**To do:**
Among the records that follow, count the lines with the string "mbind"; report only that count.

(Dataset entries)
==================================================

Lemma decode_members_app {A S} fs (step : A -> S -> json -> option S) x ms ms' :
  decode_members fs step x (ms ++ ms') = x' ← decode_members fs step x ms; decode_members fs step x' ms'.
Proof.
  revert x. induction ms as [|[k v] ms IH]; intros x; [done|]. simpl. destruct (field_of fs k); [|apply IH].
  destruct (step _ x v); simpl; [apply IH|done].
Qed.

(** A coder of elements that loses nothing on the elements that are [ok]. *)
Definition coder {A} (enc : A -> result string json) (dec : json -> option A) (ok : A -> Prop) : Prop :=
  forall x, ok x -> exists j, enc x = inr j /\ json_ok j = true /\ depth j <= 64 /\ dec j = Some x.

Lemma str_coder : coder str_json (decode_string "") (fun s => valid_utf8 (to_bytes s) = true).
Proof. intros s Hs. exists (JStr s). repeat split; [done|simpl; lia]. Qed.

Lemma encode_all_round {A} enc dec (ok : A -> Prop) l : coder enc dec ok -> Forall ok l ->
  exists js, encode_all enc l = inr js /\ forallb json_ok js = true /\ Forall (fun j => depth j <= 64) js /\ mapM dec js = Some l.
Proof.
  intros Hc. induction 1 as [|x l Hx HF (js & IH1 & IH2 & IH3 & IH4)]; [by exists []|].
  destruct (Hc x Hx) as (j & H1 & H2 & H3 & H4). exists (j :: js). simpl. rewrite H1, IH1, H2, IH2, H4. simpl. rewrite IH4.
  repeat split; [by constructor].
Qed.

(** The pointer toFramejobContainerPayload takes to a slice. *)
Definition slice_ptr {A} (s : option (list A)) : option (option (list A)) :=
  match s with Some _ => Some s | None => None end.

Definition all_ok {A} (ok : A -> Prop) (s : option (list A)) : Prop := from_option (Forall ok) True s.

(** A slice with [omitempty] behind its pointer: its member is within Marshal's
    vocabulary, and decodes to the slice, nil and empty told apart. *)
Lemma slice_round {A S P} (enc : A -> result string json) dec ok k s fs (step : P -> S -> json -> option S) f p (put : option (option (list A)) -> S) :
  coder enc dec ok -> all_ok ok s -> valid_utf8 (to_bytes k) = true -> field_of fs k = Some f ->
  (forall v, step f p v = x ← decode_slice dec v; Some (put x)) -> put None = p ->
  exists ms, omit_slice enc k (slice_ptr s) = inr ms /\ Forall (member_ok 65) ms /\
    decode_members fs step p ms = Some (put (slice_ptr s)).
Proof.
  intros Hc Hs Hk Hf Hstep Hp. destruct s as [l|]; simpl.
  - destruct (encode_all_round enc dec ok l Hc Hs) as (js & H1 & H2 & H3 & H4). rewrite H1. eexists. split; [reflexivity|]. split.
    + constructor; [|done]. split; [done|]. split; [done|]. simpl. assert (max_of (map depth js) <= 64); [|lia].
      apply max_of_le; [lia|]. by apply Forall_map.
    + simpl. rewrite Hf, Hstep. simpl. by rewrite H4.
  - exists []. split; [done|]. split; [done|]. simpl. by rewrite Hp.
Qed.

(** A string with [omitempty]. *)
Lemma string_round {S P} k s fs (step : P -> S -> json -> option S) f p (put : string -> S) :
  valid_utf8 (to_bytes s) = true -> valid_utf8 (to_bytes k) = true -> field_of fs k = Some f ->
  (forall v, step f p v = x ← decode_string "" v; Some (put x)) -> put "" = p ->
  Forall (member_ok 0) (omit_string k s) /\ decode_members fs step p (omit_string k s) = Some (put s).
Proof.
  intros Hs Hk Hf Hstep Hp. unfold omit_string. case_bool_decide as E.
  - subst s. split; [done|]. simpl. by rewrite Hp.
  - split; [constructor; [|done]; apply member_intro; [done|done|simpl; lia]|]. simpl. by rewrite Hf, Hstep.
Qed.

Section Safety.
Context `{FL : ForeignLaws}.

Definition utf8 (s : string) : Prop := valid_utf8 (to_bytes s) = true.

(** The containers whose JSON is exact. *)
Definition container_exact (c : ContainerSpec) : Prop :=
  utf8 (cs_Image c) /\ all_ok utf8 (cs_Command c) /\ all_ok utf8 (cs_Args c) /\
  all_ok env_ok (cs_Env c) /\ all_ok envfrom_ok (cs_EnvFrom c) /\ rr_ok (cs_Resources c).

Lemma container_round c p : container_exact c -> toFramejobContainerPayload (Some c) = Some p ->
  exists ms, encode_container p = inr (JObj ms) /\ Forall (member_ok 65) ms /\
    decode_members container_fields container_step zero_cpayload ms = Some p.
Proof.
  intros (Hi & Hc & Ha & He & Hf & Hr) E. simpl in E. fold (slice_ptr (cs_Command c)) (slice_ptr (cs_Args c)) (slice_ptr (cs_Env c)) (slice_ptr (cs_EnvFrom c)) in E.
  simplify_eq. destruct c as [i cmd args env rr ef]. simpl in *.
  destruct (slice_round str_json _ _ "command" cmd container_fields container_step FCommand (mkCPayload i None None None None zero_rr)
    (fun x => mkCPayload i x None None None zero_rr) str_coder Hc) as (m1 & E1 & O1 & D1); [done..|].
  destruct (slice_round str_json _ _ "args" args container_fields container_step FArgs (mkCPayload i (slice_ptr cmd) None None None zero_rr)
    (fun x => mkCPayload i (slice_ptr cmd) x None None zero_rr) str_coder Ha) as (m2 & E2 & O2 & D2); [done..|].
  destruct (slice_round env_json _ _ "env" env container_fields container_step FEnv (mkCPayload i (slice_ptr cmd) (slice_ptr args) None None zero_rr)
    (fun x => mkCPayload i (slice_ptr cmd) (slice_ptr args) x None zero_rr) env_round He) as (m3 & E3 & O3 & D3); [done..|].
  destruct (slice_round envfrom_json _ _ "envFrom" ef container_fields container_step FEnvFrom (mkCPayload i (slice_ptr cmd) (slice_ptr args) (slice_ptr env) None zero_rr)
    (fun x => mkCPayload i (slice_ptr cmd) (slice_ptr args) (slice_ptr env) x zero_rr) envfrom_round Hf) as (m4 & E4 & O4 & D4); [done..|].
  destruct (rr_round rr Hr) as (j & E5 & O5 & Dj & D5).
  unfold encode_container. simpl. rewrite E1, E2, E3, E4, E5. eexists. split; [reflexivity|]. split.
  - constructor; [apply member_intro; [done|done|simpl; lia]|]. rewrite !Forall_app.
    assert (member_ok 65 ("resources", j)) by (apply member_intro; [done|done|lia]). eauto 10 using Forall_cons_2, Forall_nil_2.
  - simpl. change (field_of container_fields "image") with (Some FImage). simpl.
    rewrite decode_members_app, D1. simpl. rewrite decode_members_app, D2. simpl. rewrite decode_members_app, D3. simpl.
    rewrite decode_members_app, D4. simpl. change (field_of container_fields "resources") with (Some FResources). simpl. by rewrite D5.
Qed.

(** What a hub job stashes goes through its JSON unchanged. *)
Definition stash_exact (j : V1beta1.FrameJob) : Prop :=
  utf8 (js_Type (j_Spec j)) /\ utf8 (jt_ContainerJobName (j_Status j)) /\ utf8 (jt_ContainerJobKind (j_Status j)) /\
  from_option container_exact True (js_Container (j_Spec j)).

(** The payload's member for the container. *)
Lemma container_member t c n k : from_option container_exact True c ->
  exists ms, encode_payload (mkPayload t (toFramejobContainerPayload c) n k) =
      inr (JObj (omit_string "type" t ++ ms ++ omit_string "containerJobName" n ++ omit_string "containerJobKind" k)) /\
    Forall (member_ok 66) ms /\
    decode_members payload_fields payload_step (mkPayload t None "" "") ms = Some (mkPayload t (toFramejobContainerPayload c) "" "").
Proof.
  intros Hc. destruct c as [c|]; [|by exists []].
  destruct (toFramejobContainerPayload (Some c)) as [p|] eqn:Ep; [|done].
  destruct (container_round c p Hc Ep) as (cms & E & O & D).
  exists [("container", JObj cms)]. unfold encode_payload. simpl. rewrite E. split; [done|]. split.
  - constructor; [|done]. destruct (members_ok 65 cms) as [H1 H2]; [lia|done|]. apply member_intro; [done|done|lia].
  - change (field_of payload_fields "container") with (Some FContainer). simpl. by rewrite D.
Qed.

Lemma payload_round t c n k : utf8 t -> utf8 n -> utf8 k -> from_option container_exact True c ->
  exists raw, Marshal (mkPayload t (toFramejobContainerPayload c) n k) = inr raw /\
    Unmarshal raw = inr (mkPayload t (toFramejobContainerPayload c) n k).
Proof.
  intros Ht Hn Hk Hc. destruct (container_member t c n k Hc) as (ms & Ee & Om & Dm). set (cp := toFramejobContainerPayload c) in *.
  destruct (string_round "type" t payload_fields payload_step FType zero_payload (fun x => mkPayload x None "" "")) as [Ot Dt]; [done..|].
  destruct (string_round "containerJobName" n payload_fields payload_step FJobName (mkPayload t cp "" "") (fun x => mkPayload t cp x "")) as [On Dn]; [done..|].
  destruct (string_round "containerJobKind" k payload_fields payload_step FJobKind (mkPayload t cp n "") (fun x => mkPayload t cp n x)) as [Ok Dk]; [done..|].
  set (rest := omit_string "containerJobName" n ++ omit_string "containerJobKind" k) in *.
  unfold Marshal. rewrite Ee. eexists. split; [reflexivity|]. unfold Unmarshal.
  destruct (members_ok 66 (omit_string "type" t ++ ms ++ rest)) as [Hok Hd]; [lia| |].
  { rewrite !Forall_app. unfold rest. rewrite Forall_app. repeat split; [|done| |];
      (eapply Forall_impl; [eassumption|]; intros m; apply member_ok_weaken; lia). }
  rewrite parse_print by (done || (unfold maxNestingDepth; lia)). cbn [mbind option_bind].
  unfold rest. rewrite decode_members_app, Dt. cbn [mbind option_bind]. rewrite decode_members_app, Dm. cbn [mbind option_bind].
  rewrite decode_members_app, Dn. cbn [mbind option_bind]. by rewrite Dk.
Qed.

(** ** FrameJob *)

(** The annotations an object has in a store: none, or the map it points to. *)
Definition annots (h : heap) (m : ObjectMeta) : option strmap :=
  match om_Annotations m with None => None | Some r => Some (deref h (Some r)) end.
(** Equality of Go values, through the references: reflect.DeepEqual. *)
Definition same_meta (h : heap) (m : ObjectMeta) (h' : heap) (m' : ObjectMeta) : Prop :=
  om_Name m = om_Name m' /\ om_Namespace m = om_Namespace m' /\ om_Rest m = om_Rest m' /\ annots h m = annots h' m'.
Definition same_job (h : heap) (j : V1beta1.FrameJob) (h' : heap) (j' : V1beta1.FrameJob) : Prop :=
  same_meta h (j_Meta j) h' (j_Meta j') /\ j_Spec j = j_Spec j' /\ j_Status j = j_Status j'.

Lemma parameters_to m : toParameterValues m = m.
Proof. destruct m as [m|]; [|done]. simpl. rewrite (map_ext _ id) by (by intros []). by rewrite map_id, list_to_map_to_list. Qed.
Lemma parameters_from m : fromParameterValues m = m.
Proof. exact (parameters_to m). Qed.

==================================================

**Task solution:**
3